Lemma SwitchManager_getChannels_sound_witness :
  ∃ names,
    lists_from (NameTable ["c0"; "c1"; "r0"; "com"] DriverError) 1 names ∧
    filter (λ n, String.prefix "c" n) ["c0"; "c1"; "r0"; "com"]
      `sublist_of` names ∧
    filter (λ n, String.prefix "r" n) ["c0"; "c1"; "r0"; "com"]
      `sublist_of` names ∧
    ∀ n, n ∈ filter (λ n, String.prefix "c" n) ["c0"; "c1"; "r0"; "com"] →
         n ∉ filter (λ n, String.prefix "r" n) ["c0"; "c1"; "r0"; "com"].
Proof.
  apply (SwitchManager_getChannels_sound
           (NameTable ["c0"; "c1"; "r0"; "com"] DriverError)).
  unfold SwitchManager.getChannels.
  rewrite (read_channel_names_complete _ _ 1 [] ["c0"; "c1"; "r0"; "com"]
             (name_table_lists _ DriverError));
    [done|simpl; lia|right; apply name_table_stops].
Defined.

End closing_witnesses.
Lemma noFatal_ret {A} (a : A) : noFatal (mret a).
Proof. by intros t e o. Qed.
Lemma noFatal_call {A} (x : option A) : noFatal (call x).
Proof. intros t e o. unfold call. by destruct x. Qed.
Lemma noFatal_print e : noFatal (print e).
Proof. by intros t e' o. Qed.
Lemma noFatal_readInfo id : noFatal (readInfo id).
Proof. by intros t e o. Qed.
Lemma noFatal_modifyNodeInfo id f : noFatal (modifyNodeInfo id f).
Proof. by intros t e o. Qed.
Lemma noFatal_OutOfFuel {A} : noFatal (λ _, @OutOfFuel A).
Proof. by intros t e o. Qed.
Lemma noFatal_bind {A B} (c : M A) (f : A → M B) :
  noFatal c → (∀ a, noFatal (f a)) → noFatal (c ≫= f).
Proof.
  intros Hc Hf t e o H. apply bind_Fatal_inv in H as [H|(a & t1 & o1 & o2 & _ & H & _)].
  - by apply Hc in H.
  - by apply Hf in H.
Qed.
Lemma noFatal_forEach {A} (xs : list A) (body : A → M unit) :
  (∀ x, noFatal (body x)) → noFatal (forEach xs body).
Proof.
  intros Hb. induction xs as [|x rest IH]; simpl.
  - apply noFatal_ret.
  - apply noFatal_bind; [apply Hb|done].
Qed.

Global Hint Resolve silent_ret silent_call silent_Fatalf silent_readInfo
  silent_modifyNodeInfo silent_bind silent_forEach
  noFatal_ret noFatal_call noFatal_print noFatal_readInfo
  noFatal_modifyNodeInfo noFatal_OutOfFuel noFatal_bind noFatal_forEach
  : effects.

(** ** Ranges (C8) *)

Section RangeProps.

Variable Sscanf : string → option (Z * Z).

Lemma parsePairs_inl treeSize rangePairs : ∀ ret rs,
  parsePairs Sscanf treeSize rangePairs ret = inl rs
  ↔ ∃ new, rs = ret ++ new ∧ Forall2 (accepted Sscanf treeSize) rangePairs new.
Proof.
  induction rangePairs as [|rng rest IH]; intros ret rs; simpl.
  - split.
    + intros [= <-]. exists []. by rewrite app_nil_r.
    + intros (new & -> & Hf). apply Forall2_nil_inv_l in Hf as ->.
      by rewrite app_nil_r.
  - split.
    + intros H.
      destruct (length (Split rng ":") =? 2)%nat eqn:Hlen; [|done].
      apply Nat.eqb_eq in Hlen. simpl in H.
      destruct (Sscanf rng) as [[l r]|] eqn:Hscan; [|done].
      destruct (treeSize <? r) eqn:Hr; [done|]. apply Z.ltb_ge in Hr.
      destruct (r <? l) eqn:Hl; [done|]. apply Z.ltb_ge in Hl.
      apply IH in H as (new & -> & Hf).
      exists ((l, r) :: new). split; [by rewrite <- app_assoc|].
      by constructor.
    + intros (new & -> & Hf).
      apply Forall2_cons_inv_l in Hf
        as ([l r] & new' & (Hlen & Hscan & Hl & Hr) & Hf & ->).
      simpl in *. rewrite Hlen, Hscan. simpl.
      rewrite (proj2 (Z.ltb_ge _ _) Hr), (proj2 (Z.ltb_ge _ _) Hl).
      apply IH. exists new'. split; [by rewrite <- app_assoc|done].
Qed.

(** [parseRanges] accepts exactly the flags of at most three pieces, each
    of them a well-formed range in order and within the tree. *)
Lemma parseRanges_inl ranges treeSize rs :
  parseRanges Sscanf ranges treeSize = inl rs
  ↔ (length (Split ranges ",") ≤ 3)%nat
    ∧ Forall2 (accepted Sscanf treeSize) (Split ranges ",") rs.
Proof.
  unfold parseRanges, maxRanges.
  destruct (3 <? Z.of_nat (length (Split ranges ","))) eqn:Hn.
  - apply Z.ltb_lt in Hn. split; [done|]. lia.
  - apply Z.ltb_ge in Hn. rewrite parsePairs_inl. split.
    + intros (new & -> & Hf). split; [lia|done].
    + intros [_ Hf]. by exists rs.
Qed.

Lemma parseRanges_rejects ranges treeSize :
  (3 < length (Split ranges ","))%nat
  ∨ (∃ rng l r, rng ∈ Split ranges "," ∧ Sscanf rng = Some (l, r)
                ∧ (r < l ∨ treeSize < r)) →
  ∃ e, parseRanges Sscanf ranges treeSize = inr e.
Proof.
  intros Hbad.
  destruct (parseRanges Sscanf ranges treeSize) as [rs|e] eqn:Hp;
    [|by exists e].
  exfalso. apply parseRanges_inl in Hp as [Hn Hf].
  destruct Hbad as [Hbad|(rng & l & r & Hin & Hscan & Hbad)]; [lia|].
  apply list_elem_of_lookup in Hin as [k Hk].
  destruct (Forall2_lookup_l _ _ _ _ _ Hf Hk)
    as ([l' r'] & _ & (_ & Hscan' & Hl & Hr)).
  rewrite Hscan in Hscan'. injection Hscan' as <- <-. simpl in *. lia.
Qed.

Lemma mark_leaves ri (k : nat) : ∀ l (t : table),
  ∃ t', forEach (seqZ l (Z.of_nat k))
          (λ i, modifyNodeInfo (NewNodeID 0 i) (appendDataRange ri)) t
        = Ok () t' []
    ∧ ∀ id, t' !!! id =
            if bool_decide (Level id = 0 ∧ l ≤ Index id < l + Z.of_nat k)
            then appendDataRange ri (t !!! id) else t !!! id.
Proof.
  induction k as [|k IH]; intros l t.
  - exists t. split; [done|]. intros id. rewrite bool_decide_false; [done|lia].
  - rewrite seqZ_cons by lia.
    replace (Z.pred (Z.of_nat (S k))) with (Z.of_nat k) by lia.
    cbn [forEach].
    destruct (IH (Z.succ l)
                (<[NewNodeID 0 l := appendDataRange ri (t !!! NewNodeID 0 l)]> t))
      as (t' & Hrun & Hspec).
    exists t'. split.
    { erewrite bind_Ok by apply modifyNodeInfo_Ok. by rewrite Hrun. }
    intros id. rewrite Hspec, lookup_total_modify.
    destruct id as [lv ix]. simpl.
    repeat (case_bool_decide || case_decide); simplify_eq/=; try done;
      try lia.
    destruct_and?. subst. destruct (decide (ix = l)) as [->|]; [done|lia].
Qed.

Lemma mark_roots ri (ids : list NodeID) : ∀ (t : table),
  ∃ t', forEach ids (λ id, modifyNodeInfo id (appendRange ri)) t = Ok () t' []
    ∧ ∀ id, dataRangeIndices (t' !!! id) = dataRangeIndices (t !!! id).
Proof.
  induction ids as [|x rest IH]; intros t.
  - by exists t.
  - cbn [forEach].
    destruct (IH (<[x := appendRange ri (t !!! x)]> t)) as (t' & Hrun & Hspec).
    exists t'. split.
    { erewrite bind_Ok by apply modifyNodeInfo_Ok. by rewrite Hrun. }
    intros id. rewrite Hspec, lookup_total_modify. by case_decide; subst.
Qed.

Lemma applyRanges_spec (rs : list (Z * Z)) : ∀ ri (t : table),
  ∃ t', applyRanges ri rs t = Ok () t' []
    ∧ ∀ id, dataRangeIndices (t' !!! id) =
            dataRangeIndices (t !!! id)
            ++ (if bool_decide (Level id = 0)
                then rangesOf ri rs (Index id) else []).
Proof.
  induction rs as [|[l r] rest IH]; intros ri t.
  - exists t. split; [done|]. intros id. case_bool_decide; by rewrite app_nil_r.
  - cbn [applyRanges rangesOf].
    destruct (mark_leaves ri (Z.to_nat (r - l)) l t) as (t1 & Hrun1 & Hspec1).
    destruct (mark_roots ri (RangeNodes l r []) t1) as (t2 & Hrun2 & Hspec2).
    destruct (IH (ri + 1) t2) as (t3 & Hrun3 & Hspec3).
    exists t3. split.
    { assert (Hseq : seqZ l (r - l) = seqZ l (Z.of_nat (Z.to_nat (r - l)))).
      { unfold seqZ. by rewrite Nat2Z.id. }
      rewrite Hseq. erewrite bind_Ok by exact Hrun1.
      erewrite bind_Ok by exact Hrun2. by rewrite Hrun3. }
    intros id. rewrite Hspec3, Hspec2, Hspec1.
    destruct id as [lv ix]. simpl.
    repeat (case_bool_decide || case_match); simplify_eq/=;
      rewrite ?app_nil_r, <- ?app_assoc; try done; lia.
Qed.

Lemma modifyRangeNodeInfo_spec ranges treeSize (t : table) :
  silent (modifyRangeNodeInfo Sscanf ranges treeSize)
  ∧ match parseRanges Sscanf ranges treeSize with
    | inr e => modifyRangeNodeInfo Sscanf ranges treeSize t = Ok (Some e) t []
    | inl rs =>
        ∃ t', modifyRangeNodeInfo Sscanf ranges treeSize t = Ok None t' []
          ∧ ∀ i, dataRangeIndices (t' !!! NewNodeID 0 i) =
                 dataRangeIndices (t !!! NewNodeID 0 i) ++ rangesOf 0 rs i
    end.
Proof.
  unfold modifyRangeNodeInfo. split.
  - intros t0. destruct (parseRanges Sscanf ranges treeSize) as [rs|e]; [|done].
    destruct (applyRanges_spec rs 0 t0) as (t' & Hrun & _).
    erewrite bind_Ok by exact Hrun. done.
  - destruct (parseRanges Sscanf ranges treeSize) as [rs|e]; [|done].
    destruct (applyRanges_spec rs 0 t) as (t' & Hrun & Hspec).
    exists t'. split.
    + erewrite bind_Ok by exact Hrun. done.
    + intros i. by rewrite Hspec.
Qed.

End RangeProps.

(** ** The inclusion proof of [main] (C5) *)

Lemma rightNodes_length fuel : ∀ pos rmask ids,
  (length ids ≤ length (rightNodes fuel pos rmask ids) ≤ length ids + fuel)%nat.
Proof.
  induction fuel as [|fuel IH]; intros pos rmask ids; simpl; [lia|].
  destruct (rmask =? 0); [lia|].
  match goal with |- context [rightNodes fuel ?p ?r ?l] =>
    specialize (IH p r l) end.
  rewrite length_app in IH. simpl in IH. lia.
Qed.

Lemma leftNodes_length fuel : ∀ pos lmask ids,
  (length ids ≤ length (leftNodes fuel pos lmask ids).2 ≤ length ids + fuel)%nat.
Proof.
  induction fuel as [|fuel IH]; intros pos lmask ids; simpl; [lia|].
  destruct (lmask =? 0); [simpl; lia|].
  match goal with |- context [leftNodes fuel ?p ?r ?l] =>
    specialize (IH p r l) end.
  rewrite length_app in IH. simpl in IH. lia.
Qed.

Lemma RangeNodes_length b e ids :
  (length (RangeNodes b e ids) ≤ length ids + 128)%nat.
Proof.
  unfold RangeNodes. destruct (Decompose b e) as [lmask rmask].
  pose proof (leftNodes_length 64 b lmask ids) as Hl.
  destruct (leftNodes 64 b lmask ids) as [pos ids1]. simpl in Hl.
  pose proof (rightNodes_length 64 pos rmask ids1). lia.
Qed.

Lemma siblings_length fuel : ∀ node forkLevel acc,
  (length acc ≤ length (proof.siblings fuel node forkLevel acc)
   ≤ length acc + fuel)%nat.
Proof.
  induction fuel as [|fuel IH]; intros node forkLevel acc; simpl; [lia|].
  destruct (Level node <? forkLevel); [|lia].
  match goal with |- context [proof.siblings fuel ?p ?r ?l] =>
    specialize (IH p r l) end.
  rewrite length_app in IH. simpl in IH. lia.
Qed.

(** The span that [proof.Inclusion] returns lies within the list. *)
Lemma Inclusion_span index size nodes :
  proof.Inclusion index size = Some nodes →
  (0 ≤ proof.begin nodes ≤ proof.end_ nodes
   ∧ proof.end_ nodes ≤ Z.of_nat (length (proof.IDs nodes)))
  ∧ Z.of_nat (length (proof.IDs nodes)) < 2 ^ 62.
Proof.
  unfold proof.Inclusion. destruct (size <=? index); [done|].
  intros [= <-]. unfold proof.nodes.
  destruct (Coverage _) as [b e].
  match goal with |- context [proof.siblings ?f ?n ?l ?a] =>
    pose proof (siblings_length f n l a) as Hs;
    set (sib := proof.siblings f n l a) in *
  end.
  pose proof (RangeNodes_length e size []) as Hr.
  pose proof (RangeNodes_length 0 b []) as Hl.
  set (rs := RangeNodes e size []) in *. set (ls := RangeNodes 0 b []) in *.
  simpl in Hs, Hr, Hl.
  assert (Hpow : 1000 < 2 ^ 62) by (by vm_compute).
  unfold proof.skipFirst.
  destruct (Z.of_nat (length (sib ++ rev rs)) <=? Z.of_nat (length sib)) eqn:Hc;
    simpl.
  - rewrite List.length_tl, !length_app, !length_rev. lia.
  - apply Z.leb_gt in Hc. rewrite length_app, length_rev in Hc.
    rewrite (proj2 (Z.ltb_lt _ _)) by (rewrite length_app, length_rev; lia).
    simpl. rewrite List.length_tl, !length_app, !length_rev. lia.
Qed.
(** X11. [parseCsv] returns one row for each line after the first, so
    a text that is blank, or that is a header line alone, gives no rows;
    and a column that the header does not name reads as the empty string
    in every row. *)
Theorem parseCsv_edges (toLowerCase : jsstring -> jsstring)
  (text : jsstring) :
  let rows := parseCsv toLowerCase text in
  let header := header_of toLowerCase text in
  List.length rows = (List.length (splitLines (trim text)) - 1)%nat
  /\ (includes_unit newline (trim text) = false -> rows = [])
  /\ (indexOf (lit "title") header = None ->
      Forall (fun r => row_title r = []) rows)
  /\ (indexOf (lit "revenue") header = None ->
      Forall (fun r => row_revenue r = []) rows)
  /\ (indexOf (lit "time") header = None ->
      Forall (fun r => row_time r = []) rows)
  /\ (indexOf (lit "notes") header = None ->
      Forall (fun r => row_notes r = []) rows)
  /\ (indexOf (lit "priority") header = None ->
      Forall (fun r => row_priority r = []) rows)
  /\ (indexOf (lit "status") header = None ->
      Forall (fun r => row_status r = []) rows).
Proof.
  cbv zeta. unfold parseCsv, header_of.
  split; [|split].
  - destruct (splitLines (trim text)) as [|first rest]; [reflexivity|].
    simpl. rewrite length_map. lia.
  - intros Hn. unfold splitLines. rewrite splitLines_single by exact Hn.
    reflexivity.
  - destruct (splitLines (trim text)) as [|first rest];
      [repeat split; intros _; constructor|].
    repeat split; intros H; apply Forall_forall; intros r Hr;
      apply in_map_iff in Hr; destruct Hr as (line & <- & _);
      unfold csvRow; simpl; rewrite H; reflexivity.
Qed.

Lemma parseCsv_edges_witness :
  parseCsv Host.toLowerCase (lit "Title,Revenue,Time") = []
  /\ Forall (fun r => row_notes r = [])
       (parseCsv Host.toLowerCase
          (lit "title,revenue" ++ [newline] ++ lit "Call,100"
           ++ [newline] ++ lit "Mail,5")).
Proof.
  split.
  - apply (parseCsv_edges Host.toLowerCase (lit "Title,Revenue,Time")).
    reflexivity.
  - apply (parseCsv_edges Host.toLowerCase
             (lit "title,revenue" ++ [newline] ++ lit "Call,100"
              ++ [newline] ++ lit "Mail,5")).
    reflexivity.
Defined.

## [Exercise directions]
Pull out all lines from the listing that contain the string "Some".

## [Solution to this problem]
  ∨ (∃ rng l r, rng ∈ Split ranges "," ∧ Sscanf rng = Some (l, r)
    | inr e => modifyRangeNodeInfo Sscanf ranges treeSize t = Ok (Some e) t []
  proof.Inclusion index size = Some nodes →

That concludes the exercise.